Review of the unit secretary job description revealed, "Assist nurse with delivery from Pharmacy of non-controlled medications to support patient care." A query for secretarial training related to this duty revealed a general medication safety training given to all employees at orientation, which contained nothing specific to accurately delivering medications into patient drawers. Further, no oversight of secretaries related to the handling of medications was found.
A review of the medication administration system revealed a bar-code system which could prevent a medication error if a secretary placed medication into the wrong drawer, but also revealed that RNs could override the barcode system at will. The hospital demonstrated multiple concerns for the safety of medication administration and the oversight of employees working outside their scope of training.
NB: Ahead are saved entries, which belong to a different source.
(** * O2 network layer (src/network.cpp): socket registry, reactor,
      framed TCP send/receive and UDP utility senders.

    The C++ module keeps two parallel vectors ([o2n_fds], [o2n_fds_info]),
    heap-allocated [Fds_info] objects and a process-wide deletion flag.  The
    embedding threads all of that through one state record [net]; the
    operating system (sockets, poll, errno) is part of the state as a small
    kernel model, and every externally visible effect that is not a state
    change (freeing a message, closing a handle, perror, owner callbacks) is
    appended to [trace]. *)

From Stdlib Require Import ZArith Lia String Ascii.
From stdpp Require Import base option list strings gmap pretty.

Local Open Scope Z_scope.

(** ** Bytes, messages and the wire format *)

Definition byte := Z.

(** [o2n_message]: the [next] link is the list structure of the queue that
    holds the message; [length] is renamed [m_length] (clash with lists). *)
Record o2n_message := Message {
  m_length : Z;
  payload : list byte
}.

Global Instance o2n_message_eq_dec : EqDecision o2n_message.
Proof. solve_decision. Defined.

(** The four bytes found at [(char * ) &msg->length] after
    [msg->length = htonl(len)]: network (big-endian) byte order. *)
Definition htonl_bytes (len : Z) : list byte :=
  [ Z.land (Z.shiftr len 24) 255; Z.land (Z.shiftr len 16) 255;
    Z.land (Z.shiftr len 8) 255; Z.land len 255 ].

(** Conversion of a 32-bit pattern to [int32_t]. *)
Definition to_int32 (v : Z) : Z :=
  let u := v mod 2 ^ 32 in if u <? 2 ^ 31 then u else u - 2 ^ 32.

(** Value of [htonl(in_length)] once the four bytes [bs] received from the
    network have been stored at [PTR(&in_length)]. *)
Definition ntohl_bytes (bs : list byte) : Z :=
  match bs with
  | [b0; b1; b2; b3] =>
      to_int32 (Z.lor (Z.shiftl b0 24)
                 (Z.lor (Z.shiftl b1 16) (Z.lor (Z.shiftl b2 8) b3)))
  | _ => 0
  end.

(** Memory starting at [&msg->length] with the length byte-swapped: what a
    framed send reads from. *)
Definition frame (m : o2n_message) : list byte :=
  htonl_bytes (m_length m) ++ payload m.

(** ** Enumerations *)

Inductive net_tag_t :=
| NET_UDP_SERVER | NET_TCP_SERVER | NET_TCP_CONNECTING
| NET_TCP_CLIENT | NET_TCP_CONNECTION | NET_INFO_CLOSED.

Inductive O2err :=
| O2_SUCCESS | O2_FAIL | O2_BLOCKED | O2_TCP_HUP | O2_SOCKET_ERROR.

Inductive errno_t := ENONE | EAGAIN | EINTR | EINPROGRESS | EOTHER (code : Z).

Global Instance net_tag_eq_dec : EqDecision net_tag_t.
Proof. solve_decision. Defined.
Global Instance O2err_eq_dec : EqDecision O2err.
Proof. solve_decision. Defined.
Global Instance errno_eq_dec : EqDecision errno_t.
Proof. solve_decision. Defined.

Definition INVALID_SOCKET : Z := -1.
Definition POLLIN : Z := 1.
Definition POLLOUT : Z := 4.
Definition POLLERR : Z := 8.
Definition POLLHUP : Z := 16.
Definition POLLNVAL : Z := 32.

(** C truth value of [x & mask]. *)
Definition has_flag (x mask : Z) : bool := negb (Z.land x mask =? 0).

(** ** Program state *)

Definition ptr := nat.
Definition owner_t := nat.

Record pollfd := Pollfd { fd : Z; events : Z; revents : Z }.

Record Fds_info := Info {
  net_tag : net_tag_t;
  fds_index : nat;
  delete_me : bool;
  raw_flag : bool;
  in_length : Z;
  (** bytes stored so far at [PTR(&in_length)]; [in_length] is the value
      the cell holds after [htonl] *)
  in_length_mem : list byte;
  in_message : option o2n_message;
  in_length_got : Z;
  in_msg_got : Z;
  (** [out_message] with its [next] chain *)
  out_message : list o2n_message;
  out_msg_sent : Z;
  port : Z;
  owner : option owner_t
}.

Record Net_address := Addr { sin_addr : Z; sin_port : Z }.

(** *** Kernel model *)

Inductive tx_outcome := TxAccept (k : nat) | TxError (e : errno_t).
Inductive rx_idle_t := RxNothing (e : errno_t) | RxShutdown.

(** One kernel socket.  [tx_script] lists what the next calls of [send] /
    [sendto] will do (accept at most [k] bytes, or fail with an errno); when
    it is exhausted the socket buffer is full ([EAGAIN]).  [tx_wire] is the
    byte stream handed to the peer so far.  [rx_buf] is the received TCP
    stream not yet read; [rx_idle] says what [recvfrom] reports when it is
    empty. *)
Record ksock := Ksock {
  tx_script : list tx_outcome;
  tx_wire : list byte;
  rx_buf : list byte;
  rx_idle : rx_idle_t;
  rx_dgrams : list (list byte);
  backlog : list Z;
  sel_script : list (Z * errno_t);
  so_error : Z
}.

Inductive event :=
| EvFree (m : o2n_message)
| EvShutdown (s : Z)
| EvClose (s : Z)
| EvSendto (s : Z) (a : Net_address) (bs : list byte)
| EvPerror (what : string)
| EvConnected (p : ptr) (o : owner_t)
| EvAccepted (o : owner_t) (conn : ptr)
| EvDeliver (o : owner_t) (m : o2n_message)
| EvRemove (o : owner_t).

Global Instance Net_address_eq_dec : EqDecision Net_address.
Proof. solve_decision. Defined.
Global Instance event_eq_dec : EqDecision event.
Proof. solve_decision. Defined.

Record net := Net {
  o2n_fds : list pollfd;
  o2n_fds_info : list ptr;
  heap : gmap ptr Fds_info;
  o2n_socket_delete_flag : bool;
  o2n_udp_send_sock : Z;
  o2n_broadcast_sock : Z;
  local_to_addr : Net_address;
  o2n_broadcast_to_addr : Net_address;
  o2_ensemble_name : bool;
  errno : errno_t;
  kernel : gmap Z ksock;
  trace : list event
}.

(** *** Field updates *)

Definition set_net_tag (v : net_tag_t) (f : Fds_info) : Fds_info :=
  Info v (fds_index f) (delete_me f) (raw_flag f) (in_length f)
    (in_length_mem f) (in_message f) (in_length_got f) (in_msg_got f)
    (out_message f) (out_msg_sent f) (port f) (owner f).
Definition set_fds_index (v : nat) (f : Fds_info) : Fds_info :=
  Info (net_tag f) v (delete_me f) (raw_flag f) (in_length f)
    (in_length_mem f) (in_message f) (in_length_got f) (in_msg_got f)
    (out_message f) (out_msg_sent f) (port f) (owner f).
Definition set_delete_me (v : bool) (f : Fds_info) : Fds_info :=
  Info (net_tag f) (fds_index f) v (raw_flag f) (in_length f)
    (in_length_mem f) (in_message f) (in_length_got f) (in_msg_got f)
    (out_message f) (out_msg_sent f) (port f) (owner f).
Definition set_in_length (v : Z) (f : Fds_info) : Fds_info :=
  Info (net_tag f) (fds_index f) (delete_me f) (raw_flag f) v
    (in_length_mem f) (in_message f) (in_length_got f) (in_msg_got f)
    (out_message f) (out_msg_sent f) (port f) (owner f).
Definition set_in_length_mem (v : list byte) (f : Fds_info) : Fds_info :=
  Info (net_tag f) (fds_index f) (delete_me f) (raw_flag f) (in_length f)
    v (in_message f) (in_length_got f) (in_msg_got f)
    (out_message f) (out_msg_sent f) (port f) (owner f).
Definition set_in_message (v : option o2n_message) (f : Fds_info) : Fds_info :=
  Info (net_tag f) (fds_index f) (delete_me f) (raw_flag f) (in_length f)
    (in_length_mem f) v (in_length_got f) (in_msg_got f)
    (out_message f) (out_msg_sent f) (port f) (owner f).
Definition set_in_length_got (v : Z) (f : Fds_info) : Fds_info :=
  Info (net_tag f) (fds_index f) (delete_me f) (raw_flag f) (in_length f)
    (in_length_mem f) (in_message f) v (in_msg_got f)
    (out_message f) (out_msg_sent f) (port f) (owner f).
Definition set_in_msg_got (v : Z) (f : Fds_info) : Fds_info :=
  Info (net_tag f) (fds_index f) (delete_me f) (raw_flag f) (in_length f)
    (in_length_mem f) (in_message f) (in_length_got f) v
    (out_message f) (out_msg_sent f) (port f) (owner f).
Definition set_out_message (v : list o2n_message) (f : Fds_info) : Fds_info :=
  Info (net_tag f) (fds_index f) (delete_me f) (raw_flag f) (in_length f)
    (in_length_mem f) (in_message f) (in_length_got f) (in_msg_got f)
    v (out_msg_sent f) (port f) (owner f).
Definition set_out_msg_sent (v : Z) (f : Fds_info) : Fds_info :=
  Info (net_tag f) (fds_index f) (delete_me f) (raw_flag f) (in_length f)
    (in_length_mem f) (in_message f) (in_length_got f) (in_msg_got f)
    (out_message f) v (port f) (owner f).
Definition set_owner (v : option owner_t) (f : Fds_info) : Fds_info :=
  Info (net_tag f) (fds_index f) (delete_me f) (raw_flag f) (in_length f)
    (in_length_mem f) (in_message f) (in_length_got f) (in_msg_got f)
    (out_message f) (out_msg_sent f) (port f) v.
(** In an ordered map, a key that is found sits where the ordered search
    ends. *)
Lemma find_at_key k v m :
  keys_ascending m -> map_find k m = Some v -> at_key k v m.
Proof.
  induction m as [|[k' w] m IH]; cbn [map_find keys_ascending]; [discriminate|].
  intros [Hall Hm] Hfind.
  destruct (String.eqb_spec k k') as [->|Hne].
  - injection Hfind as ->. exists [], m. split; [reflexivity | constructor].
  - destruct (IH Hm Hfind) as (pre & post & -> & Hpre).
    exists ((k', w) :: pre), post. split; [reflexivity|].
    constructor; [|exact Hpre]. cbn [fst].
    apply compare_Lt_Gt.
    rewrite Forall_forall in Hall. apply (Hall (k, v)). apply in_elt.
Qed.

Lemma find_insert_other k k' v m :
  k' <> k -> map_find k' (map_insert k v m) = map_find k' m.
Proof.
  intros Hne. induction m as [|[k0 w] m IH]; cbn [map_insert map_find].
  - destruct (String.eqb_spec k' k); [contradiction | reflexivity].
  - destruct (String.compare k k0); cbn [map_find].
    + reflexivity.
    + destruct (String.eqb_spec k' k); [contradiction | reflexivity].
    + rewrite IH. reflexivity.
Qed.

Lemma find_adjust_other k k' f m :
  k' <> k -> map_find k' (map_adjust k f m) = map_find k' m.
Proof.
  intros Hne. induction m as [|[k0 w] m IH]; cbn [map_adjust map_find]; [reflexivity|].
  destruct (String.eqb_spec k k0) as [->|Hk]; cbn [map_find].
  - destruct (String.eqb_spec k' k0); [contradiction | reflexivity].
  - rewrite IH. reflexivity.
Qed.

(** After [insert], the key holds what [m[k]] refers to. *)
Lemma insert_at_entry k m :
  keys_ascending m -> at_key k (entry k m) (map_insert k Reset m).
Proof.
  intros Hm. unfold entry. destruct (map_find k m) as [v|] eqn:Hfind.
  - pose proof (find_at_key _ _ _ Hm Hfind) as Hat.
    rewrite (at_key_insert _ _ _ _ Hat). exact Hat.
  - apply insert_absent_at_key. exact Hfind.
Qed.

Lemma AddEvent_events (e : Event) (stat : Statistic) :
  keys_ascending (_events stat) ->
  _events (AddEvent e stat) = map_insert e Reset (_events stat).
Proof.
  intros Hm. unfold AddEvent. rewrite map_count_find.
  destruct (map_find e (_events stat)) as [v|] eqn:Hfind; cbn [Z.eqb _events].
  - pose proof (find_at_key _ _ _ Hm Hfind) as Hat.
    rewrite (at_key_insert _ _ _ _ Hat). reflexivity.
  - reflexivity.
Qed.

(** A member function called through [_events[event]] after [AddEvent]. *)
Lemma subscript_apply_after_AddEvent (e : Event) (f : EventStatistic -> EventStatistic)
      (stat : Statistic) :
  keys_ascending (_events stat) ->
  map_subscript_apply e f (_events (AddEvent e stat))
  = map_adjust e f (map_insert e Reset (_events stat)) /\
  at_key e (f (entry e (_events stat)))
         (map_adjust e f (map_insert e Reset (_events stat))).
Proof.
  intros Hm. pose proof (insert_at_entry e _ Hm) as Hat.
  rewrite (AddEvent_events _ _ Hm). unfold map_subscript_apply.
  rewrite (at_key_insert _ _ _ _ Hat).
  split; [reflexivity | apply at_key_adjust; exact Hat].
Qed.

Section FullStatisticShape.

Variable show_float : Flt.float -> string.
Definition cell_stmts (c : cell) : list stmt :=
  match c with
  | Markdown _ => []
  | Code src _ => map parse_stmt (logical_lines EmptyString src)
  end.

Definition stmts (nb : notebook) : list stmt := concat (map cell_stmts (cells nb)).

End Py.

(** ** What a notebook does, call by call *)

Module Session.
Import Txt Notebook Py.

(** A call or an attribute read, in the order Python evaluates them
    (arguments before the call they belong to). *)
Inductive action :=
| ACall (callee : list string) (args : list string)
| ARead (path : list string).

Definition size (e : expr) : nat :=
  match e with
  | Call _ args => S (foldr (fun a n => String.length a + n) 0 args)
  | Keyword _ v => S (String.length v)
  | _ => 1
  end.

Fixpoint actions_upto (fuel : nat) (e : expr) : list action :=
  match fuel with
  | 0 => []
  | S f =>
      match e with
      | Call callee args =>
          concat (map (fun a => actions_upto f (parse_expr a)) args) ++ [ACall callee args]
      | Keyword _ v => actions_upto f (parse_expr v)
      | Name path => [ARead path]
      | Lit _ _ | Opaque _ => []
      end
  end.

Definition actions (e : expr) : list action := actions_upto (size e) e.

Definition stmt_actions (s : stmt) : list action :=
  match s with
  | Assign _ e | Expr e => actions e
  | Import _ | Compound _ => []
  end.

Inductive event :=
| EOpen (var cls : string)            (* var = Cls(...): the driver connects *)
| EGet (obj param : string)           (* obj.param.get() *)
| ESet (obj param arg : string)       (* obj.param.set(arg) *)
| ERead (obj param attr : string)     (* obj.param.label, obj.param.unit *)
| EClose (obj : string)               (* obj.close() *)
| ECleanUp (obj : string)             (* apt.apt_clean_up() *)
| ECloseAll                           (* qc.Instrument.close_all() *)
| EInvoke (callee : list string).     (* any other call *)

Definition call_event (callee args : list string) : event :=
  match callee, args with
  | [o; p; "get"], [] => EGet o p
  | [o; p; "set"], [a] => ESet o p a
  | [o; "close"], [] => EClose o
  | [o; "apt_clean_up"], [] => ECleanUp o
  | [_; "Instrument"; "close_all"], [] => ECloseAll
  | _, _ => EInvoke callee
  end.

Definition action_events (a : action) : list event :=
  match a with
  | ACall callee args => [call_event callee args]
  | ARead [o; p; a] => [ERead o p a]
  | ARead _ => []
  end.

(** A call of a bare name whose result is bound to a variable constructs
    an object: in the notebooks, a driver connecting to its device. *)
Definition stmt_events (s : stmt) : list event :=
  match s with
  | Assign v (Call [c] args) =>
      concat (map (fun a => concat (map action_events (actions (parse_expr a)))) args)
      ++ [EOpen v c]
  | _ => concat (map action_events (stmt_actions s))
  end.

Definition events (nb : notebook) : list event := concat (map stmt_events (stmts nb)).

(** *** The connection lifecycle, as a monitor over the events *)

Definition closes (o : string) (e : event) : bool :=
  match e with
  | EClose o' | ECleanUp o' => String.eqb o o'
  | ECloseAll => true
  | _ => false
  end.

Definition accessed (e : event) : option string :=
  match e with
  | EGet o _ | ESet o _ _ => Some o
  | _ => None
  end.

Definition is_close (e : event) : bool :=
  match e with
  | EClose _ | ECleanUp _ => true
  | _ => false
  end.

(** The objects whose connection is open; [None] when a parameter is read
    or written on an object that is not open. *)
Definition step (open : list string) (e : event) : option (list string) :=
  match e with
  | EOpen v _ => Some (v :: open)
  | EGet o _ | ESet o _ _ => if mem o open then Some open else None
  | EClose o | ECleanUp o => Some (filter (fun x => x ≠ o) open)
  | ECloseAll => Some []
  | ERead _ _ _ | EInvoke _ => Some open
  end.

Fixpoint monitor (open : list string) (es : list event) : option (list string) :=
  match es with
  | [] => Some open
  | e :: es' =>
      match step open e with
      | Some open' => monitor open' es'
      | None => None
      end
  end.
|VIOLATION: CONTENT OF RECORD||Tag No: A0449|
|Based on review of 6 open and 4 closed medical records it was determined that the hospital's staff to document the patient's response to services throughout their admission after undergoing a hip repair surgery.
Patient #7 was an 85+ year old who presented to the hospital's emergency department (ED) after sustaining a fall. In the (ED) it was discovered patient had a left femoral neck fracture. Patient #7 was admitted to the hospital that same day and underwent a hip surgery to repair the fracture on the second day of admission. Per operative note, there were no complications. A post-surgery X-ray of the hip showed "No fracture or dislocation." Patient received Physical Therapy and Occupational Therapy following the hip surgery and was discharged in stable condition per hospital's hospitalist on the 5th day of admission to a rehabilitation facility.
The hospitalist's discharge summary stated "for orthopedic recommendation see orthopedic discharge recommendation" as well as "orthopedics cleared patient for discharge." A document titled "Discharge Instructions Orthopedics" was dated the day of surgery that provided discharge and follow up instructions. There was no evidence found in the chart that the orthopedic surgeon saw the patient after the day of surgery to assess patient.
Nursing staff also failed to document a motor strength assessment that assessed the strength of all extremities for the last three days of patient #7's admission.
The patient was found to have a dislocated hip shortly after discharge. While there were orthopedic discharge instructions, the lack of a documented orthopedic evaluation post-surgery coincident with the discharge, made it impossible to determine if the dislocation occurred in the hospital or at the post-acute location.